● **Task objective**
Given the records below, would you repeat exactly the lines that begin at the one containing "rewrite Hopens by reflexivity." and end at the one containing "Sample.w0) in", inclusive?

● **Data provided**
(** * Giveaway pipeline: cleaner, winner draw and winner statistics

    A shallow embedding of [cleanup.py], [pick_winner.py], [stats.py] and
    [highentryrep.py].

    - A pandas frame is a list of column labels and a list of rows; a
      cell of a row is the text of its field or NaN: [read_csv] reads an
      empty field, like its other NA tokens, as NaN.  The type that
      [read_csv] gives a column is worked out where a script depends on
      it, which is for the [.str] accessor on [action_type]
      ([text_column]); the file is read in one piece.
    - A script run is a function of the file it loads (and of the random
      generator, for the draw) whose result tells an early [return], an
      uncaught exception and a run to the end apart.
    - The scripts count in [int64].  [likes_error] gives the exception
      of [.astype(int)] on a number of [2^63] or more, and the analysis
      sums with the wrap-around of [int64].  The draw is modelled on the
      exact sums, which are the sums of the script while they stay below
      [2^63] (lemma [int64_totals_exact]); the properties that need it
      assume [counts_in_range].
    - Text is a string of bytes and [\d] is read as the digits [0] to
      [9], which is what it matches in ASCII text.
    - [Series.sample] is the loop of [numpy.random.choice] over the
      variates of a generator; its cumulative distribution is computed
      with exact rationals.
    - The plots of [stats.py] and [highentryrep.py] are left out. *)

From Stdlib Require Import String Ascii.
From Stdlib Require Import List Sorted Permutation ZArith QArith Lia Bool Arith.
From Stdlib Require OrderedTypeEx.
Import ListNotations.
Open Scope string_scope.
Open Scope list_scope.
Open Scope Z_scope.

(* ================================================================== *)
(** * Part I. Definitions *)
(* ================================================================== *)

(** ** Frames *)

(** A cell of a text column: [None] is NaN. *)
Definition cell := option string.
Definition row := list cell.

Record DataFrame := mkDF { columns : list string; rows : list row }.

Definition cell_eq_dec (a b : cell) : {a = b} + {a <> b}.
Proof. decide equality; apply string_dec. Defined.

Definition row_eq_dec : forall r s : row, {r = s} + {r <> s} :=
  list_eq_dec cell_eq_dec.

(** [notna()] on one cell. *)
Definition notna (c : cell) : bool :=
  match c with Some _ => true | None => false end.

(** Position of a label among the column labels. *)
Fixpoint index_of (name : string) (cols : list string) : option nat :=
  match cols with
  | [] => None
  | c :: cols' =>
      if String.eqb name c then Some O
      else option_map S (index_of name cols')
  end.

(** ['name' in df.columns]. *)
Definition has_column (df : DataFrame) (name : string) : bool :=
  match index_of name (columns df) with Some _ => true | None => false end.

(** The cell of row [r] under column [name]; the callers test
    [has_column] first, as [df[name]] raises [KeyError] otherwise. *)
Definition get (cols : list string) (name : string) (r : row) : cell :=
  match index_of name cols with
  | Some i => nth i r None
  | None => None
  end.

(** What a script run comes to: an early [return] after a message, an
    uncaught exception, or the end of the function with its output. *)
Inductive exn :=
| ValueError
| KeyError (label : string)
| AttributeError
| OverflowError.

Inductive completion (A : Type) :=
| Returned
| Raised (e : exn)
| Finished (a : A).
Arguments Returned {A}.
Arguments Raised {A} e.
Arguments Finished {A} a.

(** ** The CSV file and [pd.read_csv] *)

Record csv := mkCsv { header : list string; records : list (list string) }.
(** X7.  No RESTORE_STATE before every device is prepared, on every run,
    also those that raise later: when the trace of a call holds a
    RESTORE_STATE command, every device of the list has had its BDF resolved
    once, received exactly one CONFIG_WRITE, had its config space opened
    once and read at least once, and been classified once. *)
Theorem restore_implies_every_device_prepared (env : Env) (fuel : nat)
    (l : list Z) (reset_m3 silent : bool) (w : world) (i : Z) :
  set_iter_ok env ->
  let tr := trace (full_lds_reset env fuel l reset_m3 silent w) in
  (0 < count any_restore tr)%nat ->
  i ∈ l ->
  count (is_resolve i) tr = 1%nat /\
  count (is_config_write i) tr = 1%nat /\
  count (is_open_config i) tr = 1%nat /\
  (1 <= count (is_pread i) tr)%nat /\
  count (is_classified i) tr = 1%nat.
Proof.
  intros Hok tr Hpos Hi.
  destruct (full_lds_reset_reach env fuel l reset_m3 silent w)
    as [Hz|(bdfs & files & el & bm & broke & tail & H)];
    [fold tr in Hz; lia|].
  cbv zeta in H. destruct H as (H0 & H1 & H2 & H3 & Htr & Htail).
  fold tr in Htr.
  set (ds := set_iter env l) in *.
  set (r0 := preflight env l silent w) in *.
  set (w1 := after w r0) in *.
  set (w2 := after w1 (config_write_loop env ds ∅ w1)) in *.
  set (w3 := after w2 (open_files env ds bdfs w2)) in *.
  destruct (dedup_spec env l Hok) as [Hnd Hmem]. fold ds in Hnd, Hmem.
  assert (Hids : i ∈ ds) by now apply Hmem.
  destruct (config_write_loop_within env ds ∅ w1) as [_ E1].
  rewrite (E1 _ H1) in Htr.
  destruct (open_files_Ok env _ _ _ _ H2) as [Ekeys Hkeyed].
  destruct (open_files_Ok_trace env _ _ _ _ H2) as [E2 _].
  rewrite E2 in Htr.
  pose proof (preflight_emits env l silent w) as F0. fold r0 in F0.
  pose proof (poll_stage_emits env fuel ds files 0 w3) as F3.
  assert (Hcount : forall p : event -> bool,
    (forall e, preflight_ev e = true -> p e = false) ->
    (forall e, poll_ev e = true -> p e = false) ->
    (forall e, restore_ev e || finish_ev e = true -> p e = false) ->
    count p tr =
      (count p (flat_map config_write_block ds) +
       count p (map (fun it => EvOpenConfig (fst it) (cfg_bdf (snd it))) files) +
       count p (map (classification bm) ds))%nat).
  { intros p P0 P3 Pt. rewrite Htr, !count_app.
    rewrite (count_class_zero p _ _ F0 P0), (count_class_zero p _ _ F3 P3),
      (count_class_zero p _ _ Htail Pt). lia. }
  assert (Hopens : forall p : event -> bool,
    (forall j b, p (EvOpenConfig j b) = false) ->
    count p (map (fun it => EvOpenConfig (fst it) (cfg_bdf (snd it))) files)
    = 0%nat).
  { intros p Hp. generalize files. intros fs.
    induction fs as [|it fs IH]; [reflexivity|].
    cbn [map count]. now rewrite Hp, IH. }
  assert (Hcls : forall p : event -> bool,
    (forall j, p (EvPrint (MsgCompleted j)) = false) ->
    (forall j, p (EvPrint (MsgNotCompleted j)) = false) ->
    count p (map (classification bm) ds) = 0%nat).
  { intros p Hp1 Hp2. apply count_map_zero. intros d.
    unfold classification. destruct (bm !! d) as [[| |]|]; auto. }
  assert (Htl : forall e, restore_ev e || finish_ev e = true ->
                          is_config_write i e = false).
  { intros e He. destruct e; try reflexivity.
    destruct (is_config_write i (EvIoctl interface_id request buf)) eqn:E;
      [|reflexivity].
    apply is_command_any, config_write_not_restore in E.
    unfold restore_ev, finish_ev in He. rewrite orb_false_r in He.
    congruence. }
  split; [|split; [|split; [|split]]].
  - rewrite Hcount; try (intros [|[]| | | | | | | | |] He;
                          (discriminate He || reflexivity)).
    rewrite (count_blocks i _ _ 1 ds (count_resolve_config_write_block i) Hnd).
    rewrite Hopens, Hcls by reflexivity.
    now rewrite decide_True by exact Hids.
  - rewrite Hcount; [| | |exact Htl];
      try (intros [|[]| | | | | | | | |] He; (discriminate He || reflexivity)).
    rewrite (count_blocks i _ _ 1 ds (count_config_write_block i) Hnd).
    rewrite Hopens, Hcls by reflexivity.
    now rewrite decide_True by exact Hids.
  - rewrite Hcount; try (intros [|[]| | | | | | | | |] He;
                          (discriminate He || reflexivity)).
    rewrite count_flat_map_zero by reflexivity.
    rewrite Hcls by reflexivity.
    assert (E : count (is_open_config i)
                  (map (fun it => EvOpenConfig (fst it) (cfg_bdf (snd it)))
                     files)
                = count (is_open_config i)
                    (map (fun d => EvOpenConfig d EmptyString)
                       (map fst files))).
    { generalize files. intros fs. induction fs as [|it fs IH];
        [reflexivity|]. cbn [map count is_open_config]. now rewrite IH. }
    rewrite E, Ekeys, (count_map_once _ _ i ds); [| |exact Hnd].
    + rewrite decide_True by exact Hids. cbn. now rewrite Z.eqb_refl.
    + intros d Hd. cbn. now apply Z.eqb_neq.
  - rewrite Htr, !count_app.
    assert (Hnb : Nat.eqb 0 (length files) = false).
    { destruct files; [|reflexivity]. cbn in Ekeys. rewrite <- Ekeys in Hids.
      inversion Hids. }
    enough (1 <= count (is_pread i)
                   (trace (poll_stage env fuel ds files 0 w3)))%nat by lia.
    rewrite poll_stage_eq in H3 |- *. cbv zeta in H3 |- *.
    cbn [out trace] in H3 |- *. cbn [count is_pread Nat.add].
    rewrite <- Ekeys in Hnd, Hids.
    rewrite (poll_loop_reads_per_sleep env fuel files 0 _ _ _ _ i
               Hnd Hkeyed Hnb Hids).
    apply poll_loop_sleeps_once; [| exact Hnb |].
    + unfold POST_RESET_MSG_WAIT_TIME. lia.
    + rewrite H3. discriminate.
  - rewrite Hcount; try (intros [|[]| | | | | | | | |] He;
                          (discriminate He || reflexivity)).
    rewrite count_flat_map_zero by reflexivity.
    rewrite Hopens by reflexivity.
    rewrite count_classified by exact Hnd.
    now rewrite decide_True by exact Hids.
Qed.

Lemma no_chip_set_iter_ok : set_iter_ok Faulty.no_chip_env.
Proof. exact sample_set_iter_ok. Qed.

Lemma restore_implies_every_device_prepared_witness :
  let tr := trace (full_lds_reset Faulty.no_chip_env 10 [3; 5] false false
                     Sample.w0) in
  count (is_resolve 5) tr = 1%nat /\
  count (is_config_write 5) tr = 1%nat /\
  count (is_open_config 5) tr = 1%nat /\
  (1 <= count (is_pread 5) tr)%nat /\
  count (is_classified 5) tr = 1%nat.
Proof.
  apply (restore_implies_every_device_prepared Faulty.no_chip_env 10 [3; 5]
           false false Sample.w0 5).
  - exact no_chip_set_iter_ok.
  - vm_compute. lia.
  - right. left.
Defined.

(** X8.  Nothing is rolled back when a BDF cannot be resolved.  When the
    provider raises for a device after the devices before it went through
    lines 92-98, the call raises that exception at once: the devices
    before it have received their CONFIG_WRITE and no RESTORE_STATE
    follows. *)
Theorem failed_resolution_is_not_rolled_back (env : Env) (fuel : nat)
    (l : list Z) (reset_m3 silent : bool) (w : world)
    (pre : list Z) (i : Z) (post : list Z) (bdfs : gmap Z string) (x : exn) :
  is_arm (host_platform env) = false ->
  set_iter env l = pre ++ i :: post ->
  let r0 := preflight env l silent w in
  let r1 := config_write_loop env pre ∅ (after w r0) in
  out r1 = Ok bdfs ->
  pci_bdf env (hist (after (after w r0) r1)) i = inl x ->
  let r := full_lds_reset env fuel l reset_m3 silent w in
  out r = Raise x /\
  trace r = trace r0 ++ flat_map config_write_block pre ++ [EvResolveBdf i] /\
  command_ids TENSTORRENT_RESET_DEVICE_CONFIG_WRITE (trace r) = pre /\
  command_ids TENSTORRENT_RESET_DEVICE_RESTORE_STATE (trace r) = [].
Proof.
  intros Harm Hds r0 r1 H1 Hx r.
  destruct (preflight_not_arm env l silent w Harm) as [H0 E0].
  cbv zeta in H0, E0. fold r0 in H0, E0.
  destruct (config_write_loop_stops env pre i post ∅ (after w r0) bdfs x H1 Hx)
    as [Eo Et].
  assert (E : out r = Raise x /\
              trace r = trace r0 ++ flat_map config_write_block pre
                        ++ [EvResolveBdf i]).
  { subst r. unfold full_lds_reset.
    rewrite (out_bind_Ok _ _ _ _ H0), (trace_bind_Ok _ _ _ _ H0).
    fold r0. rewrite Hds.
    rewrite (proj1 (bind_Raise _ _ _ _ Eo)), (proj2 (bind_Raise _ _ _ _ Eo)).
    now rewrite Et. }
  destruct E as [Er Etr]. split; [exact Er|]. split; [exact Etr|].
  rewrite Etr, E0. unfold command_ids. rewrite !omap_app.
  rewrite (omap_blocks _ _ (fun d => [d]) pre) by reflexivity.
  rewrite (omap_blocks _ _ (fun _ => []) pre) by reflexivity.
  rewrite flat_map_singleton, flat_map_nothing.
  split; destruct silent; cbn; now rewrite ?app_nil_r.
Qed.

● **Reply**
    rewrite Hopens by reflexivity.
    rewrite count_classified by exact Hnd.
    now rewrite decide_True by exact Hids.
Qed.

Lemma no_chip_set_iter_ok : set_iter_ok Faulty.no_chip_env.
Proof. exact sample_set_iter_ok. Qed.

Lemma restore_implies_every_device_prepared_witness :
  let tr := trace (full_lds_reset Faulty.no_chip_env 10 [3; 5] false false
                     Sample.w0) in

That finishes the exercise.